- WHAT THE EXERCISE ASKS: Across the entries, count the lines that include "discriminate" and report only that number.

- DATA SUPPLIED:

Lemma attempts_counted_witness :
  ∃ r d', reserveBucket day0 day0 day0 addressIdentity 100 0 installed = inr (r, d') ∧
          match r with inr blocked => 0 ≤ blocked ≤ day0 | inl _ => False end.
Proof.
  destruct (answers (reserveBucket day0 day0 day0 addressIdentity 100 0) installed (λ r, match r with inr _ => true | inl _ => false end))
    as (r&d'&E&Hr); [vm_compute; reflexivity|]. exists r, d'. split; [exact E|].
  assert (bool_decide (NoDup (candidates addressIdentity)) = true) as Hnd by (vm_compute; reflexivity). apply bool_decide_eq_true in Hnd.
  pose proof (attempts_counted _ _ _ _ _ _ _ _ _ Hnd E) as H. destruct r as [|blocked]; [discriminate|]. exact (proj1 H).
Defined.

(** Two minutes after the ninth failure the name alone would be admitted; the
    login with the right password is not. *)
Lemma username_backoff_locks_out_witness :
  let now := day0 + 4 * minute in
  (∃ r d', ReserveThrottle now (clockAt now) [nameIdentity] 100 exhausted = inr (r, d') ∧ tr_Allowed r = true) ∧
  (∃ r d', ReserveThrottle now (clockAt now) [pairIdentity; nameIdentity; addressIdentity] 100 exhausted = inr (r, d') ∧ tr_Allowed r = false).
Proof.
  intros now. split; [apply answers; vm_compute; reflexivity|].
  assert (ad_usernames exhausted !! ("k1", digestOf "name") = Some {| un_failures := 9; un_blocked := None; un_updated := day0 + 80 * second |}) as Hrow
    by (vm_compute; reflexivity).
  assert (bool_decide (map_Forall (λ k u, username_check k u = true) (ad_usernames exhausted)) = true) as Hck by (vm_compute; reflexivity).
  apply bool_decide_eq_true in Hck.
  destruct (answers (ReserveThrottle now (clockAt now) [pairIdentity; nameIdentity; addressIdentity] 100) exhausted (λ _, true)) as (r&d'&E&_);
    [vm_compute; reflexivity|]. exists r, d'. split; [exact E|].
  exact (proj1 (username_backoff_locks_out now (clockAt now) 100 exhausted pairIdentity nameIdentity addressIdentity _ r d' Hck eq_refl eq_refl eq_refl
    Hrow ltac:(vm_compute; discriminate) ltac:(vm_compute; reflexivity) E)).
Defined.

- COMPLETED EXERCISE: 2